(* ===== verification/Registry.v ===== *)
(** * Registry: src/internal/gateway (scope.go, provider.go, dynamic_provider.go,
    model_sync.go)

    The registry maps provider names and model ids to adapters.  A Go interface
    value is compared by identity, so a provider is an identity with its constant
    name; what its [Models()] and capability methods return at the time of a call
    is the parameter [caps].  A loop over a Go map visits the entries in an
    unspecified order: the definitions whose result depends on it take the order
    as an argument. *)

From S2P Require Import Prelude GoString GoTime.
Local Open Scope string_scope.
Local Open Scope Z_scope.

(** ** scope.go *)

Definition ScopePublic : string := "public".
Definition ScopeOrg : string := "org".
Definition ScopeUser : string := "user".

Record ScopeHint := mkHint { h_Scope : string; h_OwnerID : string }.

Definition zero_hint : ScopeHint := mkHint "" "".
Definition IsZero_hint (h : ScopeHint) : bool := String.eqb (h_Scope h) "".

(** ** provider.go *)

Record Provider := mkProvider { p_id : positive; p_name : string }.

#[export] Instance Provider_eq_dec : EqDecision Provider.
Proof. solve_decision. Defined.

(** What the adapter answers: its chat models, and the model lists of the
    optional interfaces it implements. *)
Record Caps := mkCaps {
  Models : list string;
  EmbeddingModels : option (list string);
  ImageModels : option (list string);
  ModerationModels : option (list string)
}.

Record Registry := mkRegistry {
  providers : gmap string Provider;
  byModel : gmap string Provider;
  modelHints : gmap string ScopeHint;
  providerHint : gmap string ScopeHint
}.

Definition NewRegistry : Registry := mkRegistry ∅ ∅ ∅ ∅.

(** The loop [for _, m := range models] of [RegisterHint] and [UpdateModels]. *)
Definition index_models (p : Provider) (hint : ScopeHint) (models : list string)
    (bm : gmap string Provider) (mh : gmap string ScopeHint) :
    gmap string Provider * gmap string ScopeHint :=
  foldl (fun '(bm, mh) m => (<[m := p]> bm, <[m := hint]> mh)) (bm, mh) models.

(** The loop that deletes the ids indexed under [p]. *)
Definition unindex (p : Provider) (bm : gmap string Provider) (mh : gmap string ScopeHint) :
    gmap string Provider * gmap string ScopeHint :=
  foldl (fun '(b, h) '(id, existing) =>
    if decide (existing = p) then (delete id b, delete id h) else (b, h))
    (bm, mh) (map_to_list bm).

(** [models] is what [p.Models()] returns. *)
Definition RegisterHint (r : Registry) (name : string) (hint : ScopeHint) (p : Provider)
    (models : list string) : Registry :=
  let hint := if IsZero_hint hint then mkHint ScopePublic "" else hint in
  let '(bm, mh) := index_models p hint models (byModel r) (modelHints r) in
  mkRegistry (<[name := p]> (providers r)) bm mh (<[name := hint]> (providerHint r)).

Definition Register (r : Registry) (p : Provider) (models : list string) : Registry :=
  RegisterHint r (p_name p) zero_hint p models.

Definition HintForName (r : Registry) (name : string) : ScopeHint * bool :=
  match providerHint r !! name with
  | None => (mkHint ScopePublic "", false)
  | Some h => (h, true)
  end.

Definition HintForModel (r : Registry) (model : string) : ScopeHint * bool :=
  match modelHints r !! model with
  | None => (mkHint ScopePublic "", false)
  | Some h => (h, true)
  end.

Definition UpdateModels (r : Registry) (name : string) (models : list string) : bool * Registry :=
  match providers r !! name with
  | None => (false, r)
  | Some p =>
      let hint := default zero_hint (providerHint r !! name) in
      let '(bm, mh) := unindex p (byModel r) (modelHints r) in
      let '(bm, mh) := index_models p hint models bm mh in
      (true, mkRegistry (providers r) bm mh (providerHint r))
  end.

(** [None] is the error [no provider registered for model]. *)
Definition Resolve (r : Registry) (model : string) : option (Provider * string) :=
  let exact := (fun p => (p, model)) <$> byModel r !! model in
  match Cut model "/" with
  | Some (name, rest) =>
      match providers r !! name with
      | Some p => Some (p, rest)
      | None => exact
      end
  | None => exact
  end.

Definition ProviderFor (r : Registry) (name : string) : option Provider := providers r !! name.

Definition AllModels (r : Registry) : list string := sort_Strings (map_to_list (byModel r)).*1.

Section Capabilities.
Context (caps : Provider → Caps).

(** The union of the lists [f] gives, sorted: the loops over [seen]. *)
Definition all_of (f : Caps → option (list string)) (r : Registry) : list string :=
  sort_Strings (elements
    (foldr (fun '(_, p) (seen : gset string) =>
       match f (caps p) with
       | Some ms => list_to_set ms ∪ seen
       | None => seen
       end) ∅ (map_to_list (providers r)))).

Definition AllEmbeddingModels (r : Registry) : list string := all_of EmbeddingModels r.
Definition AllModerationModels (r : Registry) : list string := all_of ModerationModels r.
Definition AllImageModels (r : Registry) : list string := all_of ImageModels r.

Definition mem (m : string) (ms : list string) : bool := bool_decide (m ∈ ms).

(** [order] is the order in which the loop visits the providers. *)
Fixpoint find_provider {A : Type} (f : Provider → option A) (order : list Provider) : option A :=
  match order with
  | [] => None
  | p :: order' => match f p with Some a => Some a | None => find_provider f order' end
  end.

※ ※ ※

Beginning with the first line of the listing above, please write out every line exactly until you reach the line that contains "value is compared", and include that one too.

(* ===== verification/Registry.v ===== *)
(** * Registry: src/internal/gateway (scope.go, provider.go, dynamic_provider.go,
    model_sync.go)

    The registry maps provider names and model ids to adapters.  A Go interface
    value is compared by identity, so a provider is an identity with its constant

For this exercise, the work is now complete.